In the midst of prime leasing season, only six of the nation’s largest U.S. apartment markets are still seeing occupancy constrict.
The U.S. overall saw occupancy tighten 140 basis points (bps) in the past year to stand at 95.6% as of June, according to data from RealPage Market Analytics. Most of the largest 150 apartment markets nationwide are also seeing occupancy improvement, with only six of the big 150 markets recording declines up to 100 bps in the year-ending June.
With continued decline, half of these markets are still seeing apartment occupancy rates hovering below pre-pandemic averages.

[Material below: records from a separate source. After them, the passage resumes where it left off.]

(** The log's own line, for a checkpoint of the Rust type. *)
Lemma own_blob c log_id :
  checkpoint_ok c →
  ∃ blob, cp_blob c log_id = Ok blob ∧ vector blob ∧ 4 ≤ len blob ≤ 65551
    ∧ own_line (cp_origin c) (checkpoint_key_id (cp_origin c) log_id) (cp_origin c, blob) = true.
Proof.
  intros (_ & _ & _ & _ & Ht & Hd).
  assert (∃ e, digitally_signed_encode (cp_tree_head_signature c) = Ok e) as [e He].
  { destruct Hd as (Hh & Hk & _ & Hl). unfold digitally_signed_encode, push_vector_u16.
    rewrite Hh, Hk, Z.eqb_refl. cbn [negb]. rewrite (proj2 (Z.ltb_ge _ _)), (proj2 (Z.ltb_ge _ _)) by lia. by eexists. }
  pose proof (digitally_signed_encode_vector _ _ Hd He) as [Heb _].
  assert (len e ≤ 65539) as Hel.
  { unfold digitally_signed_encode in He. repeat (case_match; [done|]). apply push_vector_u16_Ok in He as [-> Hl].
    rewrite !len_app. unfold len at 1 2. rewrite be_bytes_length. cbn. unfold U16_MAX in Hl. lia. }
  unfold cp_blob, note_blob, note_signature_encode. cbn [fst snd]. rewrite He. cbn [mbind result_bind].
  eexists. split; [done|]. pose proof (key_id_len (cp_origin c) log_id) as Hk.
  assert (len (be_bytes 8 (cp_timestamp c)) = 8) as H8 by (unfold len; by rewrite be_bytes_length).
  set (blob := _ ++ _). assert (vector blob) as Hv.
  { unfold blob. split; [|rewrite !len_app; lia]. rewrite !Forall_app. split_and!; [|apply be_bytes_is_byte|done].
    unfold checkpoint_key_id. apply Forall_take, sha256_bytes. }
  split_and!; [done|unfold blob; rewrite !len_app; pose proof (len_nonneg e); lia|unfold blob; rewrite !len_app; lia|].
  apply (own_line_value _ _ (cp_origin c, blob) (cp_timestamp c, cp_tree_head_signature c) Hv Hk).
  split_and!; [by split|done|]. unfold note_blob, note_signature_encode. cbn [fst snd]. by rewrite He.
Qed.

(** Every checkpoint of the Rust type with a valid origin
    renders, the note stays within the size [parse] admits, and [parse] gives
    the checkpoint back. *)
Theorem checkpoint_roundtrip c log_id :
  checkpoint_ok c → ∃ text, checkpoint_render c log_id = Ok text ∧ checkpoint_parse text log_id = Ok c.
Proof.
  intros Hok. pose proof Hok as (Hos & Ho & Hn & [Hr32 Hr] & Ht & Hd).
  destruct (own_blob c log_id Hok) as (blob & Hblob & Hv & Hbl & Hown).
  destruct (validate_origin_name _ Hos Ho) as [Hname Hol]. destruct (decimal_spec _ Hn) as (Hdl & _ & _).
  set (text := cp_text c ++ 10 :: newline_ended (map line_text [(cp_origin c, blob)])).
  assert (checkpoint_render c log_id = Ok text) as Hrender.
  { unfold checkpoint_render. rewrite Ho. cbn [mbind result_bind].
    unfold cp_blob, note_blob, note_signature_encode in Hblob. cbn [fst snd] in Hblob.
    destruct (digitally_signed_encode (cp_tree_head_signature c)) as [e|]; [|done]. injection Hblob as <-.
    cbn [mbind result_bind]. f_equal. unfold text, newline_ended, line_text. cbn [map concat fst snd].
    rewrite app_nil_r, <- !app_assoc. done. }
  assert (note_of c log_id [(cp_origin c, blob)] text) as Hnote.
  { split_and!; [done| |done| |].
    - unfold text, newline_ended, line_text, cp_text, checkpoint_text. cbn [map concat fst snd].
      repeat rewrite ?len_app, ?len_cons, ?len_nil. rewrite !base64_length, Hr32.
      change (len SIGNATURE_LINE_PREFIX) with 4. change (len []) with 0. revert Hbl. generalize (len blob). intros.  div_lia.
    - apply Forall_singleton. split_and!; [done|done|]. cbn [snd]. intros ->. rewrite len_nil in Hbl. lia.
    - exists blob. split; [done|]. rewrite filter_cons_True by by rewrite Hown. done. }
  exists text. split; [done|]. by eapply note_parses.
Qed.
End note.

(** ** A note of two lines *)

Definition demo_checkpoint : StaticCheckpoint :=
  mkStaticCheckpoint (ascii "ct.example/2026h1") 42 (replicate 32 3) 99
    (mkDigitallySigned HASH_ALGORITHM_SHA256 SIGNATURE_ALGORITHM_ECDSA [0x30; 0]).

Definition demo_log_id : Hash := replicate 32 4.

Lemma demo_checkpoint_ok : checkpoint_ok demo_checkpoint.
Proof.
  unfold checkpoint_ok, rust_str, octets, below, is_u64, digitally_signed_ok, vec, demo_checkpoint.
  cbn [cp_origin cp_tree_size cp_root_hash cp_timestamp cp_tree_head_signature hash_algorithm signature_algorithm ds_signature].
  split_and!; try (apply (bool_decide_unpack _); vm_compute; exact I); vm_compute; congruence.
Qed.

Lemma checkpoint_roundtrip_witness :
  ∃ text, checkpoint_render demo_checkpoint demo_log_id = Ok text
    ∧ checkpoint_parse text demo_log_id = Ok demo_checkpoint.
Proof. apply checkpoint_roundtrip. exact demo_checkpoint_ok. Defined.

(** A witness's signature before the log's. *)
Definition demo_note : bytes :=
  cp_text demo_checkpoint
    ++ 10 :: newline_ended (map line_text
         [(ascii "witness.example", [1; 2; 3; 4; 5]);
          (cp_origin demo_checkpoint,
           match cp_blob demo_checkpoint demo_log_id with Ok blob => blob | Err _ => [] end)]).

Lemma checkpoint_parse_exact_witness :
  checkpoint_ok demo_checkpoint ∧ ∃ xs, note_of demo_checkpoint demo_log_id xs demo_note.
Proof.
  apply checkpoint_parse_exact; [|vm_compute; reflexivity].
  split; [apply (bool_decide_unpack _); vm_compute; exact I|vm_compute; reflexivity].
Defined.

Lincoln realized the nation’s deepest apartment occupancy contraction in the past year. Occupancy in this small market with just over 36,100 units backtracked 100 bps year-over-year to 95.1%. That rate landed 150 bps below Lincoln’s pre-COVID five-year average (2015 to 2019) of 96.5%. It also fell 180 basis points below the average over the last five years (96.5%). Contributing to this decline was somewhat elevated supply levels. Demand for 876 units fell short of the 1,139 units delivered in Lincoln during the year-ending 2nd quarter 2025.
Madison, with nearly 81,000 existing units, ranked #149 for occupancy change in the year-ending June. Occupancy compressed 60 bps to 96.1%. That occupancy rate sat 120 basis points below Madison’s 2015 to 2019 average and 130 basis points below the five-year norm. While supply volumes have been a factor in Madison in recent years, supply has declined recently. In the year-ending 2nd quarter, only 1,815 units were delivered. That completion level fell about 18% below the same period last year. Meanwhile, absorption rebounded from negative territory experienced in 2024 in early 2025 and continued its positive trajectory in 2nd quarter with annual demand for 1,032 units, nearly in line with supply, a positive sign for the outlook of this market.
In Youngstown, an apartment market with just over 25,400 existing units, occupancy softened 30 bps in the past year to stand at a still solid 97% as of June. That occupancy rate outpaced the U.S. norm (95.6%) and was the tightest occupancy rate among the group of six markets still seeing rates contract. Although occupancy in June ranked above the pre-COVID five-year average from 2015 to 2019, it fell below the average over the last five years. In this tertiary market, supply and demand remained stagnant.
The remaining three markets recorded negligible contractions: Santa Rosa at #147 (-20 bps), and Naples (-10 bps) and Fresno (-10 bps) tied at #146.